Freight trains generate noise. This has to do with the fact that freight wagons - in contrast to passenger carriages - are equipped with metallic cast iron brakes. During braking, the running surface of the wheels roughen. This leads to an unpleasant rolling noise being created by the wheel in contact with the rail. We have covered this in detail in a previous blog post.
For new rail vehicles, uniform noise limits for the whole of Europe have been specified in an EU regulation and these cannot be exceeded. However, this doesn't apply to old freight wagons, which were put into service before the regulation came into force. But the Rail Cargo Group is doing its utmost to make rail freight traffic quieter and is fitting its “old” freight wagons with new, quieter brakes. The conversion process began in March 2018. One year later and there are already 2,192 wagons with low-noise brakes in operation. 2,086 further wagons will follow this year until there are a total of 7,279 wagons operating with reduced noise by the end of 2020.
Why is the conversion process taking so long?

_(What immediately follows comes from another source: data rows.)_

#[export] Instance epoll_poller lib has_memory item : RbLibLaws lib ->
  (forall s epfd, item s epfd = 0 \/ nodes_of s epfd !! item s epfd = None /\ aligned (item s epfd)) ->
  Poller (epoll_poll lib has_memory item) epoll_ready epoll_interests.
Proof.
  intros Hlib Hitem. split; cbn [epoll_poll poll_create poll_ctl].
  - intros s n Hready. unfold epoll_create. destruct (n <=? 0); [by eexists _, _|]. erewrite (bind_Ret find_available_fd) by reflexivity.
    destruct (find_available_spec (instances s) 0 ltac:(lia)) as [->|(i & -> & Hi)]; [by eexists _, _|].
    rewrite (proj2 (Z.ltb_ge _ _)) by lia. destruct (has_memory s); [|by eexists _, _]. eexists _, _. split; [reflexivity|]. intros _.
    pose proof (lookup_lt_Some _ _ _ Hi) as Hlt. unfold epoll_ready in Hready.
    unfold epoll_interests, bad_epfd. cbn [negb put_instance instances]. rewrite Z.add_0_l, Nat2Z.id, list_lookup_insert_eq by done.
    split; [|eexists; split; [reflexivity|apply interest_empty]].
    rewrite (proj2 (Z.ltb_ge _ _)), (proj2 (Z.leb_gt _ _)) by lia. done.
  - intros s epfd M f v (Hb & ep & Hep & HI) Hf. assert (Hn : nodes_of s epfd = rb_nodes (rbr ep)) by (unfold nodes_of; by rewrite Hep).
    destruct (decide (item s epfd = 0)) as [H0|H0].
    + assert (E1 : ctl_switch lib (size (nodes_of s epfd)) (item s epfd) EPOLL_CTL_ADD f (Some v) (rbr ep) = Ret ENOMEM (rbr ep)).
      { unfold ctl_switch. pose proof HI as (t & m & H & _ & Ho & _ & HM). rewrite Hn.
        destruct (find_epitem_spec (size (rb_nodes (rbr ep))) _ t m M f H Ho HM) as [(x & p & _ & _ & _ & _ & _ & Hx)|(E & _)].
        { pose proof (shape_length item_payload _ t m H). lia. } { congruence. }
        rewrite (bind_Ret _ _ _ _ _ E), H0. done. }
      destruct (epoll_ctl_step _ _ _ _ _ _ s epfd ep _ _ Hb Hep E1) as (s' & E & Hs'). eexists _, s'. split; [exact E|]. by apply Hs'.
    + destruct (Hitem s epfd) as [?|[Hfresh Hal]]; [done|].
      destruct (ctl_switch_spec lib (size (nodes_of s epfd)) (item s epfd) EPOLL_CTL_ADD f v (rbr ep) M HI) as (t' & E1 & HI');
        [by rewrite Hn|by rewrite <- Hn|done|done|].
      destruct (epoll_ctl_step _ _ _ _ _ _ s epfd ep _ _ Hb Hep E1) as (s' & E & Hs'). eexists _, s'. split; [exact E|].
      unfold ctl_spec, is_registered in *. rewrite Hf in *. by apply Hs'.
  - intros s epfd M f v (Hb & ep & Hep & HI) Hf. pose proof HI as (t & m & H & Hrb & Ho & Hinj & HM).
    assert (Hn : nodes_of s epfd = rb_nodes (rbr ep)) by (unfold nodes_of; by rewrite Hep).
    destruct (find_epitem_spec (size (rb_nodes (rbr ep))) _ t m M f H Ho HM) as [(x & p & E0 & Hx & Hx0 & Hp & Hfd & _)|(_ & HMf)].
    { pose proof (shape_length item_payload _ t m H). lia. }
    2:{ congruence. }
    destruct (ctl_del_spec lib _ t m M f x p H Hrb Ho Hinj HM Hx Hp Hfd) as (t' & E2 & HI').
    assert (E1 : ctl_switch lib (size (nodes_of s epfd)) (item s epfd) EPOLL_CTL_DEL f None (rbr ep) = Ret 0 t').
    { unfold ctl_switch. rewrite Hn, (bind_Ret _ _ _ _ _ E0), (proj2 (Z.eqb_neq x 0)) by done. exact E2. }
    destruct (epoll_ctl_step _ _ _ _ _ _ s epfd ep _ _ Hb Hep E1) as (s' & E & Hs'). exists s'. split; [exact E|]. by apply Hs'.
Qed.

(** ** Witnesses *)
Definition next_item (s : epoll) (epfd : Z) : Z :=
  let a := 64 + 4 * Z.of_nat (size (nodes_of s epfd)) in
  if decide (nodes_of s epfd !! a = None /\ a < 4294967296) then a else 0.
Lemma next_item_ok s epfd : next_item s epfd = 0 \/ nodes_of s epfd !! next_item s epfd = None /\ aligned (next_item s epfd).
Proof.
  unfold next_item. cbv zeta. case_decide as Hd; [right|by left]. destruct Hd as [H1 H2]. split; [done|]. split; [lia|].
  replace (64 + 4 * Z.of_nat (size (nodes_of s epfd))) with ((16 + Z.of_nat (size (nodes_of s epfd))) * 4) by lia. by apply Z_mod_mult.
Qed.
Definition real_poll : poll_ops epoll := epoll_poll relink_lib (fun _ => true) next_item.
Definition no_instance : epoll := EpollState [None; None] 0.

(** The server over epoll.c starts and takes a connection. *)
Definition first_connection : incoming := Incoming (server_event 0 3) 5 64 ReadFails.

(** A poller that is a finite map, with one connection; its request comes in three pieces. *)
Definition map_poll : poll_ops (gmap Z epoll_event) := {|
  poll_create := fun _ _ => Ret 0 ∅;
  poll_ctl := fun _ op f ev M =>
    match ev with Some v => Ret 0 (<[f := v]> M) | None => Ret 0 (delete f M) end;
  poll_close := fun _ => ret tt |}.
#[export] Instance map_poller : Poller map_poll (fun _ => True) (fun p _ M => p = M).
Proof. split; [intros p n _; by exists 0, ∅|intros p e M f v -> _; by exists 0, (<[f := v]> M)|intros p e M f v -> _; by exists (delete f M)]. Qed.
Definition one_client : server (gmap Z epoll_event) :=
  Server {[3 := server_event 0 3; 5 := client_event 0 64]} {[64 := ClientContext 5 (replicate BUFFER_SIZE 0) 0]} None [].
Lemma one_client_served : served (fun p _ M => p = M) 0 0 3 one_client {[3 := server_event 0 3; 5 := client_event 0 64]}.
Proof.
  split; cbn [poller contexts one_client]; [done| | |].
  - intros f v. rewrite lookup_insert_Some, lookup_singleton_Some. split.
    + intros [[<- <-]|[_ [<- <-]]]; [by left|right]. eexists _, _. by rewrite lookup_singleton_Some.
    + intros [[-> ->]|(a & c & [<- <-]%lookup_singleton_Some & <- & ->)]; [by left|]. right. cbn [c_fd]. split; [lia|done].
  - intros a c [<- <-]%lookup_singleton_Some. split; cbn [c_buffer buffer_pos c_fd]; [by rewrite length_replicate|apply Nat.ltb_lt; by vm_compute|discriminate|].
    split; [lia|discriminate].
  - by intros a b c d [<- <-]%lookup_singleton_Some [<- <-]%lookup_singleton_Some.
Qed.
Lemma http_request_answered_witness :
  exists s2, for_each [str "GET / HTTP/1.1" ++ [13]; [10] ++ str "Host: x" ++ CRLF ++ [13]; [10]]
      (fun d => handle_client map_poll 3 0 64 1 (Arrived d)) one_client = Ret tt s2 /\
    trace s2 = [Write 5 (response 200 (str "OK") welcome); Close 5] /\ contexts s2 = ∅.
Proof.
  destruct (http_request_answered map_poll _ _ map_poller 3 0 0 3 one_client _ 64 (ClientContext 5 (replicate BUFFER_SIZE 0) 0) one_client_served) as [H _].
  - by apply lookup_singleton_Some.
  - destruct (H [str "GET / HTTP/1.1" ++ [13]; [10] ++ str "Host: x" ++ CRLF ++ [13]] [10] (str "GET") (str "/") (str "HTTP/1.1") 13 [10]
      [Ended (Header (str "Host") 32 (str "x")) 13 [10; 13; 10]]) as [_ (s2 & E & Ht & Hc & _)].
    + reflexivity.
    + repeat constructor; discriminate.
    + discriminate.
    + reflexivity.
    + split; [discriminate|split; [by apply not_in_dec|repeat constructor]].
    + reflexivity.
    + repeat constructor.
    + apply Forall_cons; split; [|constructor]. split; [split; [split; [discriminate|split; [by apply not_in_dec|repeat constructor]]|by apply not_in_dec]|split; [done|repeat constructor]].
    + split; [split_and!; (split; [discriminate|repeat constructor])|vm_compute; by split_and!].
    + cbn. lia.
    + by apply not_in_dec.
    + apply Nat.ltb_lt. by vm_compute.
    + by vm_compute.
    + by vm_compute.
    + exists s2. split; [exact E|]. split; [exact Ht|]. rewrite Hc. apply map_eq. intros b. cbn [contexts one_client]. by rewrite delete_singleton_eq.
Defined.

Not all freight wagons can be converted at the same time. The process consists of four categories and conversion also depends on the type of freight wagon in question. Plus it isn’t only the brake blocks that are being replaced. Depending on the type of vehicle, additional technical or retrofitting measures are required. The conversion project is being carried out within the framework of planned maintenance work in ÖBB workshops. This means that seamless rail freight transport can be ensured during the conversion period.
How loud is loud?
Sound levels indicate how loud a sound is and this is measured in decibels (dB). Whether a noise is considered disturbing is subjective and is dependent on several factors. Hearing can be damaged at very high volumes. A normal conversation measures between 50 and 60 dB. Traffic noise becomes uncomfortable at 80 dB. We all know the noise a pneumatic drill makes when we pass by a construction site – the sound level here is around 100 dB. Heavy goods trucks and rail freight traffic come in at 90 dB. Trains operating with so called “whisper” brakes create less noise – and by up to ten dB. This means trains then generate about half the noise of standard wagons with cast iron brakes.